> **DIRECTIONS FOR THIS TASK**: For the listing below, output exactly the lines from the line with "Fixpoint set_union (a" up to and including the line with "Definition set_minus (s", and no other lines.

> **ENTRIES SHOWN**:
(* ===== verification/Sets.v ===== *)
(** * Sets: sets of objects as sorted ranges ([utils/set.hpp])

    [libdnf::Set] is a [std::set]: a range without equivalent elements, sorted
    by the [operator<] of the element type, which is a strict weak order and
    need not be total (the weak pointers of sacks are compared by what they
    point to). The set operations are the merging algorithms of the C++
    standard library on two such ranges. *)

From S2P Require Import Prelude.
From stdpp Require Import sorting.

(** What [std::set] asks of [operator<]. *)
Class StrictWeak {A} (lt : A -> A -> bool) : Prop := {
  sw_irrefl x : lt x x = false;
  sw_trans x y z : lt x y = true -> lt y z = true -> lt x z = true;
  sw_cotrans x y z : lt x z = true -> lt x y = true \/ lt y z = true;
}.

Module Sets.
Section sets.
Context {A : Type} (lt : A -> A -> bool).

Definition equivb (x y : A) : bool := negb (lt x y) && negb (lt y x).

(** ** [std::set] *)

(** An element equivalent to the new one stays. *)
Fixpoint insert (x : A) (s : list A) : list A :=
  match s with
  | [] => [x]
  | y :: s' => if lt x y then x :: s else if lt y x then y :: insert x s' else s
  end.
Definition erase (x : A) (s : list A) : list A := List.filter (fun y => negb (equivb x y)) s.
Definition find (x : A) (s : list A) : option A := List.find (equivb x) s.

(** Filling a set through [std::inserter], and from an initializer list. *)
Definition from_range (l : list A) : list A := fold_left (fun s x => insert x s) l [].

(** ** The algorithms on sorted ranges *)

Fixpoint set_union (a : list A) : list A -> list A :=
  match a with
  | [] => fun b => b
  | x :: a' =>
      fix go b :=
        match b with
        | [] => x :: a'
        | y :: b' =>
            if lt y x then y :: go b'
            else if lt x y then x :: set_union a' (y :: b')
            else x :: set_union a' b'
        end
  end.
Fixpoint set_intersection (a : list A) : list A -> list A :=
  match a with
  | [] => fun b => []
  | x :: a' =>
      fix go b :=
        match b with
        | [] => []
        | y :: b' =>
            if lt x y then set_intersection a' (y :: b')
            else if lt y x then go b'
            else x :: set_intersection a' b'
        end
  end.
Fixpoint set_difference (a : list A) : list A -> list A :=
  match a with
  | [] => fun b => []
  | x :: a' =>
      fix go b :=
        match b with
        | [] => x :: a'
        | y :: b' =>
            if lt x y then x :: set_difference a' (y :: b')
            else if lt y x then go b'
            else set_difference a' b'
        end
  end.
Fixpoint set_symmetric_difference (a : list A) : list A -> list A :=
  match a with
  | [] => fun b => b
  | x :: a' =>
      fix go b :=
        match b with
        | [] => x :: a'
        | y :: b' =>
            if lt x y then x :: set_symmetric_difference a' (y :: b')
            else if lt y x then y :: go b'
            else set_symmetric_difference a' b'
        end
  end.
(** [std::includes]: whether the first range has every element of the second. *)
Fixpoint includes (a : list A) : list A -> bool :=
  fun b =>
    match b with
    | [] => true
    | y :: b' =>
        match a with
        | [] => false
        | x :: a' => if lt y x then false else if lt x y then includes a' b else includes a' b'
        end
    end.

(** ** [Set] *)

Definition contains (s : list A) (x : A) : bool := match find x s with Some _ => true | None => false end.
Definition add (x : A) (s : list A) : list A := insert x s.
Definition remove (x : A) (s : list A) : list A := erase x s.
Definition set_or (s t : list A) : list A := from_range (set_union s t).
Definition set_and (s t : list A) : list A := from_range (set_intersection s t).
Definition set_minus (s t : list A) : list A := from_range (set_difference s t).
Definition set_xor (s t : list A) : list A := from_range (set_symmetric_difference s t).
Definition is_subset (s t : list A) : bool := includes t s.
Definition is_superset (s t : list A) : bool := includes s t.

(** ** The order *)

Definition sorted (s : list A) : Prop := StronglySorted (fun x y => lt x y = true) s.

Context `{!StrictWeak lt}.

Lemma lt_asym x y : lt x y = true -> lt y x = false.
Proof.
  intros H. destruct (lt y x) eqn:E; [|done]. pose proof (sw_trans _ _ _ H E) as Hx. by rewrite sw_irrefl in Hx.
Qed.

Lemma equivb_true x y : equivb x y = true <-> lt x y = false /\ lt y x = false.
Proof. unfold equivb. by rewrite andb_true_iff, !negb_true_iff. Qed.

> **SOLUTION TO THE EXERCISE**:
Fixpoint set_union (a : list A) : list A -> list A :=
  match a with
  | [] => fun b => b
  | x :: a' =>
      fix go b :=
        match b with
        | [] => x :: a'
        | y :: b' =>
            if lt y x then y :: go b'
            else if lt x y then x :: set_union a' (y :: b')
            else x :: set_union a' b'
        end
  end.
Fixpoint set_intersection (a : list A) : list A -> list A :=
  match a with
  | [] => fun b => []
  | x :: a' =>
      fix go b :=
        match b with
        | [] => []
        | y :: b' =>
            if lt x y then set_intersection a' (y :: b')
            else if lt y x then go b'
            else x :: set_intersection a' b'
        end
  end.
Fixpoint set_difference (a : list A) : list A -> list A :=
  match a with
  | [] => fun b => []
  | x :: a' =>
      fix go b :=
        match b with
        | [] => x :: a'
        | y :: b' =>
            if lt x y then x :: set_difference a' (y :: b')
            else if lt y x then go b'
            else set_difference a' b'
        end
  end.
Fixpoint set_symmetric_difference (a : list A) : list A -> list A :=
  match a with
  | [] => fun b => b
  | x :: a' =>
      fix go b :=
        match b with
        | [] => x :: a'
        | y :: b' =>
            if lt x y then x :: set_symmetric_difference a' (y :: b')
            else if lt y x then y :: go b'
            else set_symmetric_difference a' b'
        end
  end.
(** [std::includes]: whether the first range has every element of the second. *)
Fixpoint includes (a : list A) : list A -> bool :=
  fun b =>
    match b with
    | [] => true
    | y :: b' =>
        match a with
        | [] => false
        | x :: a' => if lt y x then false else if lt x y then includes a' b else includes a' b'
        end
    end.

(** ** [Set] *)

Definition contains (s : list A) (x : A) : bool := match find x s with Some _ => true | None => false end.
Definition add (x : A) (s : list A) : list A := insert x s.
Definition remove (x : A) (s : list A) : list A := erase x s.
Definition set_or (s t : list A) : list A := from_range (set_union s t).
Definition set_and (s t : list A) : list A := from_range (set_intersection s t).
Definition set_minus (s t : list A) : list A := from_range (set_difference s t).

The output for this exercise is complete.